(Collection entries)
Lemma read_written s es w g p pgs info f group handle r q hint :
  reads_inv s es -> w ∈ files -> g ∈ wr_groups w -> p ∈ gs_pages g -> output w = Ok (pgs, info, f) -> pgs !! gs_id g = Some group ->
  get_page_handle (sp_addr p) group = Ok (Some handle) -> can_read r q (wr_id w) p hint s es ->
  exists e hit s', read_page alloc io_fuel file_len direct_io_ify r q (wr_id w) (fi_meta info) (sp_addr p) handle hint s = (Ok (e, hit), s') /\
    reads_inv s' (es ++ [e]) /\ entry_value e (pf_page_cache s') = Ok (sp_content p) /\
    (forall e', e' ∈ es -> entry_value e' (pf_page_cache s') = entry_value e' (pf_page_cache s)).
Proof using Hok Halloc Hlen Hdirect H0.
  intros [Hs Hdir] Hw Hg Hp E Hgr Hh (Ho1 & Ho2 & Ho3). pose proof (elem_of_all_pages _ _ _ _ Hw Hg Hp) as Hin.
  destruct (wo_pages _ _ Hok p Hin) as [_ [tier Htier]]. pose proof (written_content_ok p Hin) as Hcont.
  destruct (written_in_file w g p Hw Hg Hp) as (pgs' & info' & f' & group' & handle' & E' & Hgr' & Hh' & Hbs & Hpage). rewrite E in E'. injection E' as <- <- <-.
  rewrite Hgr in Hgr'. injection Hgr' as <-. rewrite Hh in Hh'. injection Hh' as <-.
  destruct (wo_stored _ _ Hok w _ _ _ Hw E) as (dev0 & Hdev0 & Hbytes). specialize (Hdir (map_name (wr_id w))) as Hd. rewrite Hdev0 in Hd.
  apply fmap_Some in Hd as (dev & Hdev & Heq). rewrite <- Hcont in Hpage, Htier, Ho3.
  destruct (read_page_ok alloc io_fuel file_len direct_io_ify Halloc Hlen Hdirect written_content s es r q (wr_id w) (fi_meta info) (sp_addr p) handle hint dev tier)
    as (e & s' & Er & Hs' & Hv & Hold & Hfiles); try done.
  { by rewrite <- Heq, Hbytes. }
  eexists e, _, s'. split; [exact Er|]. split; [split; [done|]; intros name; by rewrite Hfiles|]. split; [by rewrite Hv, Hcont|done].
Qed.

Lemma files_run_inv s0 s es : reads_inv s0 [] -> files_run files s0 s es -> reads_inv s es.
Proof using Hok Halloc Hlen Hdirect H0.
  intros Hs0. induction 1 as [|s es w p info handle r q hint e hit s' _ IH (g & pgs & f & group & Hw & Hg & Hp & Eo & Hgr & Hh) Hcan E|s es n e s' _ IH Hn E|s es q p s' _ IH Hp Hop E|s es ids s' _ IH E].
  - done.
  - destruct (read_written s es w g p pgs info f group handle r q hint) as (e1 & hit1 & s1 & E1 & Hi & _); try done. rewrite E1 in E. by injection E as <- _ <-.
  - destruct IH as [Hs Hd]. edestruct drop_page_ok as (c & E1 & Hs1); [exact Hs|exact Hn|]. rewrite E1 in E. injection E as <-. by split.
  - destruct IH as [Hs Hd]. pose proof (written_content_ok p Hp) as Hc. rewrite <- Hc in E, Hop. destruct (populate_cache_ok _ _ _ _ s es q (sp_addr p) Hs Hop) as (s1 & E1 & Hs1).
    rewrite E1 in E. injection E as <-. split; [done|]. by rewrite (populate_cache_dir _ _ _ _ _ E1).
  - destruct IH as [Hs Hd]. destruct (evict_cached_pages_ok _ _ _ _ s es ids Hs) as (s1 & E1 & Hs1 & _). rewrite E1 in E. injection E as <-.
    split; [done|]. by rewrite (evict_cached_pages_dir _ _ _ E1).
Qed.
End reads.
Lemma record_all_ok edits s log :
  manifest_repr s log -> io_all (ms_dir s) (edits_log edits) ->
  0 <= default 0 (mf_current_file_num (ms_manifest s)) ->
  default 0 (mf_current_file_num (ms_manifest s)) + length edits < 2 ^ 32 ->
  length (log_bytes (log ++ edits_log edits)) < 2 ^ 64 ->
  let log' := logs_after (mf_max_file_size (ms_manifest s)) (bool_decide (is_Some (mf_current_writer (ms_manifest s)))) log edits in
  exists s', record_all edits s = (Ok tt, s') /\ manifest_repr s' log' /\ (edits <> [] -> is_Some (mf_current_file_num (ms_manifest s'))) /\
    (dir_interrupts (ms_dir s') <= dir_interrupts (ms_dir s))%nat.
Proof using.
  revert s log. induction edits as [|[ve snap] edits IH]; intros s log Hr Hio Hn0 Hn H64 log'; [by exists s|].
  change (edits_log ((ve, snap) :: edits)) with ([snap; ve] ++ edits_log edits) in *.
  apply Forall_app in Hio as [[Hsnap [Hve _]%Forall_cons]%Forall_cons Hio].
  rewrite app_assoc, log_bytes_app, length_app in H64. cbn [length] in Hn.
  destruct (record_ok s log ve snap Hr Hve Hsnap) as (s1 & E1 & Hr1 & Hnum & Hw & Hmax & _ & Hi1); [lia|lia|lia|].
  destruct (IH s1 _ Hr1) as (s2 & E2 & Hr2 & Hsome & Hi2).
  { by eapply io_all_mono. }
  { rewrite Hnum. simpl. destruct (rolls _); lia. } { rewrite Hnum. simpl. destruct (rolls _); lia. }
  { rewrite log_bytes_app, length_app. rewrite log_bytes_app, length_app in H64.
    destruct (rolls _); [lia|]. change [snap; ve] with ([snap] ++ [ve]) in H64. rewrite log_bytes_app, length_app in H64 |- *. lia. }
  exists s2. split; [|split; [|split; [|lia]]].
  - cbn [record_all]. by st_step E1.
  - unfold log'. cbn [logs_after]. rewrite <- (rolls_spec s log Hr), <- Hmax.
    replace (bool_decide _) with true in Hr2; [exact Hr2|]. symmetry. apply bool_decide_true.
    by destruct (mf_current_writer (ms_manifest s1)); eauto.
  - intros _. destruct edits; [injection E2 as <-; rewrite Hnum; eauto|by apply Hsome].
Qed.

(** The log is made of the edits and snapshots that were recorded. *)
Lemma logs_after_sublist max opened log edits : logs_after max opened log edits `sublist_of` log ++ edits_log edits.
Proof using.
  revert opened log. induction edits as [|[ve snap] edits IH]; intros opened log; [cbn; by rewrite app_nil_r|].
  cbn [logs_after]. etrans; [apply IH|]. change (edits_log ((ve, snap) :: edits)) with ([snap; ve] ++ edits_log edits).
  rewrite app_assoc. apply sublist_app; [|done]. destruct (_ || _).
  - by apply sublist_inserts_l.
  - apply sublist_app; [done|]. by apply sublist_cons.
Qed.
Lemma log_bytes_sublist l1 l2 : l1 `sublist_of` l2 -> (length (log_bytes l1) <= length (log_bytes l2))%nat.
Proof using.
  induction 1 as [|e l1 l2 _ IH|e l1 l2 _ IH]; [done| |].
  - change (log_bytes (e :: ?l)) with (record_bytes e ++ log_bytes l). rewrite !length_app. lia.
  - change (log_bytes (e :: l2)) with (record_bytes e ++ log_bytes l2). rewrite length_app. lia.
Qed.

* [Directions] Each line in the records above with "Htier" must be returned.

* [Exercise response]
  destruct (wo_pages _ _ Hok p Hin) as [_ [tier Htier]]. pose proof (written_content_ok p Hin) as Hcont.
  apply fmap_Some in Hd as (dev & Hdev & Heq). rewrite <- Hcont in Hpage, Htier, Ho3.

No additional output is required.